Steal Big Steal Little is a 1995 American comedy film directed by Andrew Davis and starring Andy García in dual roles. It also features Alan Arkin and Joe Pantoliano.

==Plot==
Mild-mannered, unassuming Ruben Martinez has a slick, unscrupulous twin brother who now goes by the name Robby Martin. They were orphans raised by a rich landowner named Clifford Downey and his dancer wife, Mona Rowland-Downey.

Upon her death, Mona leaves her entire 40000 acre ranch in Santa Barbara, California in the care of only one son, Ruben. The other brother begins plotting how to win control of the property away from his estranged twin.

Ruben's main concern at the moment is that his wife Laura has left him. She cannot comprehend how her loving husband could have cheated on her with another woman.

Ruben tracks her to Chicago, where he meets used-car salesman Lou Perilli. He is assured that Laura will come back to him eventually. In the meantime, being pursued by a tough customer named Nick Zangaro about a debt he owes, Lou decides to make a quick getaway out west to Santa Barbara.

Eddie Agopian, a family lawyer, is in charge of watching over Ruben's interests. But suddenly he disappears. Local authorities, including Sheriff Otis and a corrupt judge, have begun harassing Ruben and the dozens of workers and friends who live at the ranch. They are the stooges of powerful businessman Reed Tyler, who has business interests with Ruben's brother, Robby.

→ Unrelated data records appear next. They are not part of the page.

(* ===== verification/PathGrammar.v ===== *)
(** * RFC 5321 paths, as a grammar, and the parser of internal/smtpwire/path.go against it

    The grammar of MAIL and RCPT paths (RFC 5321 section 4.1.2 with the characters RFC 6531 adds), as
    relations on strings that do not mention the parser: character sets are listed, alternatives are
    constructors. Only what is not in the repository stays abstract: the address parser of net/netip
    for address literals, and Unicode's character classes. The theorem: what [parsePathArgument]
    accepts is a sentence of this grammar, and the record it returns is its derivation. *)
From Stdlib Require Import ZArith Lia Bool.
From stdpp Require Import base list gmap strings.
From S2P Require Import Prelude GoStrings Wire Path.

Module PathGrammar.

(** ** Characters *)



Section Grammar.
Context `{Unicode} `{NetIP} (utf8 : bool).


(** ** Local parts *)





(** ** Domains *)




(** ** Paths *)



(** ** Parameters *)




End Grammar.

(** ** Character sets against the code's tests *)





(** ** The validators are sound for the grammar *)
Section Validators.
Context `{Unicode} `{NetIP} (utf8 : bool).








(** *** Domains *)







(** *** Source routes *)




(** *** Parameters *)





(** *** The path *)

End Validators.




End PathGrammar.
(* ===== verification/NetAddr.v ===== *)
(** * Network addresses

    What the server uses of packages net and net/netip: [SplitHostPort], the address a listener or
    a connection reports ([net_addr], with one constructor per type the code switches on), and
    netip's value type [Addr] with its parser and its printer. [ParseAddr_String] shows that the
    printed form of a valid address parses back to it, so that two addresses are printed alike only
    when they are equal; the server keys its per-source connection counts by that form. *)
From Stdlib Require Import ZArith Lia Bool.
From stdpp Require Import base list gmap strings.
From S2P Require Import Prelude GoStrings Wire Path.

(** ** Package net *)

(** The position after the last occurrence of a byte: text before it and text behind it. *)
Fixpoint CutLast (s : bytes) (sep : byte) : option (bytes * bytes) :=
  match s with
  | [] => None
  | c :: s' =>
      match CutLast s' sep with
      | Some (before, after) => Some (c :: before, after)
      | None => if c =b sep then Some ([], s') else None
      end
  end.

(** [net.SplitHostPort], with [None] for every error. The port starts behind the last colon; a host
    in square brackets must end just before that colon, any other host holds no colon. *)
Definition SplitHostPort (hostport : bytes) : option (bytes * bytes) :=
  match CutLast hostport ":"%byte with
  | None => None
  | Some (before, port) =>
      match hostport with
      | c :: rest =>
          if c =b "["%byte then
            let '(host, behind, found) := Cut rest "]"%byte in
            if negb found then None
            else if negb (length behind =? S (length port))%nat then None
            else if mem_byte "["%byte rest || mem_byte "]"%byte behind then None
            else Some (host, port)
          else if mem_byte ":"%byte before then None
          else if mem_byte "["%byte hostport || mem_byte "]"%byte hostport then None
          else Some (before, port)
      | [] => None
      end
  end.

(** ** Package net/netip *)

(** [netip.Addr]: the zero value, four octets, or sixteen octets with a zone ([[]] is none). *)
Inductive Addr : Type :=
| AddrInvalid
| Addr4 (octets : bytes)
| Addr6 (octets zone : bytes).

Definition AddrFromSlice (slice : bytes) : option Addr :=
  if (length slice =? 4)%nat then Some (Addr4 slice)
  else if (length slice =? 16)%nat then Some (Addr6 slice [])
  else None.

Definition IsValid (a : Addr) : bool := match a with AddrInvalid => false | _ => true end.
Definition Is4 (a : Addr) : bool := match a with Addr4 _ => true | _ => false end.
Definition Is6 (a : Addr) : bool := match a with Addr6 _ _ => true | _ => false end.

Definition mapped_prefix : bytes := replicate 10 x00 ++ [xff; xff].

Definition Is4In6 (a : Addr) : bool :=
  match a with Addr6 o _ => HasPrefix o mapped_prefix | _ => false end.

Definition Unmap (a : Addr) : Addr :=
  match a with
  | Addr6 o _ => if HasPrefix o mapped_prefix then Addr4 (drop 12 o) else a
  | _ => a
  end.

Definition WithZone (a : Addr) (zone : bytes) : Addr :=
  match a with Addr6 o _ => Addr6 o zone | _ => a end.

Lou becomes a partner to the timid Ruben by promising to help him with his legal troubles. Lou has no lawyer experiences, but begins doing some investigating on Ruben's behalf and does the best he can in court. He also helps Ruben track down Eddie, who has absconded to Mexico with a stash of money.

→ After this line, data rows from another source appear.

(** C14: When Shutdown returns, in any interleaving with the accept loop and the handlers: the listener is
    closed, unless its Close reported an error, which is then what Shutdown returns (such a listener may
    go on accepting, but only to refuse); no later registration succeeds, and the transport of every
    connection that ever had a handler, or was about to get one, is closed; those still registered had
    their context cancelled.
    When it returns without an error it waited gracefully: nothing is registered, and every handler
    is past its last use of the server. *)
Theorem shutdown_complete mx ms w e : reachable mx ms w -> shutdown w = DReturned e ->
  (listening w = false \/ e = Some ListenerError) /\
  (forall c cn source, (register (registry w) c cn source).2 = false) /\
  (forall c, is_Some (handlers w !! c) \/ serve w = SSpawn c -> c ∈ closed w) /\
  (forall c, is_Some (active (registry w) !! c) -> c ∈ cancelled w) /\
  (e = None -> active (registry w) = ∅ /\ bySource (registry w) = ∅ /\
               forall c p, handlers w !! c = Some p -> p = HCancel \/ p = HExit).
Proof.
  intros R E. pose proof (reachable_inv _ _ _ R) as I. pose proof (i_shutdown _ _ _ I) as S.
  unfold shutdown_inv in S. rewrite E in S. destruct S as (A & L & Act & Fin).
  assert (forall c p, handlers w !! c = Some p -> held p = true -> is_Some (active (registry w) !! c)) as Hd.
  { intros c p Hp Q. apply (i_active _ _ _ I). left. by exists p. }
  split_and!; try done.
  - destruct L as [L|L]; [by left|right]. destruct Fin as [[-> _]| ->]; by rewrite L.
  - intros. unfold register. by rewrite A.
  - intros c [[p Hp]|Q].
    + destruct (held p) eqn:Q; [by apply Act, (Hd c p)|]. by apply (i_closed _ _ _ I c p); [done| |]; intros ->.
    + apply Act, (i_active _ _ _ I). by right.
  - intros c Hc. by apply Act.
  - intros ->. destruct Fin as [[_ W]|Q]; [|done]. pose proof (i_wait _ _ _ I) as W'. rewrite W in W'.
    assert (active (registry w) = ∅) as Em by (apply map_size_empty_iff; lia). split_and!; [done| |].
    + apply map_empty. intros s. rewrite (ok_counts _ (i_reg _ _ _ I)). unfold per_source. by rewrite Em.
    + intros c p Hp. assert (count (eq HDone) (handlers w) = 0%nat) as D by lia.
      unfold count in D. apply map_size_empty_inv in D. destruct p; auto; exfalso.
      1-3: destruct (Hd c _ Hp eq_refl) as [a Ha]; by rewrite Em in Ha.
      assert (filter (fun p => HDone = p.2) (handlers w) !! c = Some HDone) as F by by apply map_lookup_filter_Some.
      by rewrite D in F.
Qed.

A scam is exposed, revealing to Laura that it was not her husband who had relations with another woman but Robby, his evil twin. Ruben, Laura and Lou quickly hatch a scheme of their own, catching the sheriff and judge in compromising positions and luring Robby into one with the help of a couple of young women hired for the occasion.

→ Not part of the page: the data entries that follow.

(** What NewServer validates, and a spool manager within its own bounds. *)
Definition configured `{Unicode} `{NetIP} (cfg : serverConfig) (m : spoolManager) : Prop :=
  validGreetingIdentity (identity cfg) = true /\ 0 <= maxMessage cfg < MaxInt64 /\
  0 < MaxBytes (opts m) /\ total m <= MaxTotalBytes (opts m) /\
  totalMemory m <= MaxTotalMemoryBytes (opts m).

(** A session before its first call. *)
Definition start (tls : bool) : promise := {| p_tx := Idle; p_auth := false; p_tls := tls; p_mails := 0 |}.

Lemma new_session_inv cfg b e trace ts r m n :
  (length (unread r) + after_tls (newConnection cfg b e trace) <= n)%nat ->
  total m <= MaxTotalBytes (opts m) -> totalMemory m <= MaxTotalMemoryBytes (opts m) ->
  Inv (newConnection cfg b e trace) (start (tls_done ts)) m n (newCommandSession cfg ts r m).
Proof.
  intros HB HT HM. split; try done.
  - unfold budget. cbn. destruct (tls_done ts); lia.
  - by exists 0.
  - unfold balanced, held. cbn. split_and!; (done || lia).
Qed.

Lemma serve_session_ok `{Unicode} `{NetIP} `{RFC3339} `{Crypto} cn p0 m n fuel s0 :
  configured (cn_cfg cn) m -> (n < fuel)%nat -> Inv cn p0 m n s0 ->
  let '(s, res) := serve_session cn fuel s0 in
  (exists p, promised cn p0 (log s) = Some p /\ p_tx p = Closed) /\
  spools s = m /\ lspool s = None /\
  (forall e, res = Err e -> internal e = false).
Proof.
  intros (H1' & H2' & H3' & _) Hf I. unfold serve_session.
  match goal with |- context [(?a ;; Flush cn ;; run cn fuel) s0] => set (body := (a ;; Flush cn ;; run cn fuel)) end.
  assert (wp cn p0 m body (fun _ => Closable cn p0 m) s0) as W.
  { unfold body. apply wp_bind, wp_write; [by eapply Inv_Closable|]. intros s1 S1. apply wp_bind.
    assert (Inv cn p0 m n s1) as I1 by by rewrite <- S1.
    apply wp_flush; [by eapply Inv_Closable|]. intros s2 S2. eapply wp_run; try done. by rewrite <- S2. }
  unfold wp in W. destruct (body s0) as [s1 res].
  assert (Closable cn p0 m s1 /\ forall e, res = Err e -> internal e = false) as [C HE].
  { destruct res as [u|e]; [by split|]. destruct W. split; [done|]. by intros e' [= <-]. }
  destruct (close_contract cn p0 m H1' s1 C) as (p & P & HT & HU & HL).
  assert (forall s, log (transition_ignored eventClose s) = log s /\
    spools (transition_ignored eventClose s) = spools s /\
    lspool (transition_ignored eventClose s) = lspool s) as TI.
  { intros s. unfold transition_ignored. by destruct (transition _ _). }
  unfold session_close. destruct (TI (life_close s1)) as (-> & -> & ->).
  split_and!; try done. by exists p.
Qed.

(** The stream the session reads, and whether it starts encrypted. *)
Definition session_stream (plaintext : LineReader) (handshake : option (option (LineReader * bool))) : LineReader :=
  match handshake with Some (Some (r, _)) => r | _ => plaintext end.
Definition starts_tls (handshake : option (option (LineReader * bool))) : bool :=
  match handshake with Some (Some _) => true | _ => false end.

(** Fuel for every octet that can arrive. *)
Definition enough_fuel (fuel : nat) (e : env) (plaintext : LineReader)
    (handshake : option (option (LineReader * bool))) : Prop :=
  (length (unread (session_stream plaintext handshake)) +
   match env_handshake e with Some (r, _) => length (unread r) | None => 0 end < fuel)%nat.

Section Serve.
Context `{Unicode} `{NetIP} `{RFC3339} `{Crypto} (fuel : nat) (cfg : serverConfig) (e : env) (trace : bool)
  (m : spoolManager) (plaintext : LineReader) (handshake : option (option (LineReader * bool)))
  (newSession : result backend_err (option backendSession)).

(** What is known of a connection that was served. *)
Lemma served s res :
  configured cfg m -> enough_fuel fuel e plaintext handshake ->
  serveConnection fuel cfg e trace m plaintext handshake newSession = Served s res ->
  exists b, newSession = Ok (Some b) /\
  (exists p, promised (newConnection cfg b e trace) (start (starts_tls handshake)) (log s) = Some p /\
             p_tx p = Closed) /\
  spools s = m /\ lspool s = None /\
  (forall err, res = Err err -> internal err = false).
Proof.
  intros HC HF. unfold serveConnection, enough_fuel in *.
  destruct handshake as [[[r cert]|]|]; [|done|].
  all: destruct newSession as [[b|]|]; try done; destruct (validateSession (be_decl b)); [|done];
    destruct (requireAuth cfg && _); [done|]; cbn [session_stream starts_tls] in *;
    match goal with |- context [serve_session ?cn fuel ?s0] =>
      pose proof (serve_session_ok cn (start (tls (st s0))) m (pred fuel) fuel s0) as F;
      destruct (serve_session cn fuel s0) as [s1 res1] end;
    intros [= <- <-]; exists b; (split; [done|]); apply F.
  all: try (unfold newConnection; by destruct (effective cfg (be_decl b))).
  all: try lia.
  all: apply (new_session_inv cfg b e trace {| tls_done := _; tls_clientCertificate := _ |});
    [|apply HC..]; unfold after_tls, newConnection; destruct (effective cfg (be_decl b)); cbn [cn_env]; lia.
Qed.

End Serve.
End ServeFacts.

The relationship between the brothers is healed a bit, if not completely, by the end as Ruben finds happiness at the ranch with his wide assortment of friends and family.

==Cast==

- Andy García as:
  - Ruben Partida Martinez, Robby's identical twin brother
  - Robby Martin, Ruben's identical twin brother
- Alan Arkin as Lou Perilli
- Rachel Ticotin as Laura Martinez, Ruben's wife
- Joe Pantoliano as Eddie Agopian
- Ally Walker as Bonnie Martin, Robby's wife
- David Ogden Stiers as Judge Winton Myers
- Charles Rocket as Sheriff Otis
- Richard Bradford as Nick Zangaro
- Kevin McCarthy as Reed Tyler
- Tom Wood as Dan McCann
- Holland Taylor as Mona Rowland Downey, Clifford's wife
- Nathan Davis as Harry Lordly
- Mike Nussbaum as Sam Barlow
- Takaaki Ishibashi as Yoshi Takamura
- Dominik Garcia-Lorido as Maria Martinez, Ruben & Laura's daughter
- Natalija Nogulich as Alice
- Rita Taggart as Autumn McBride
- Victor Rivers as Sheriff Vic
- Andy Romano as Clifford Downey, Mona's husband
- Steven Robert Ross as Buzz, Tinker's identical twin brother
- Philip Arthur Ross as Tinker, Buzz's identical twin brother
- Candice Daly as Melissa

==Reception==
The film received poor reviews from critics and was a box office failure. It holds a rating of 15% on Rotten Tomatoes.

==Production==
Steal Big Steal Little was filmed on location at Rancho San Julian, Santa Barbara County, California.

==Home media==
HBO released the film on VHS and later released it to DVD in 2004.

In 2022 the film was rereleased for rent or to purchase online at Andrew Davis Films.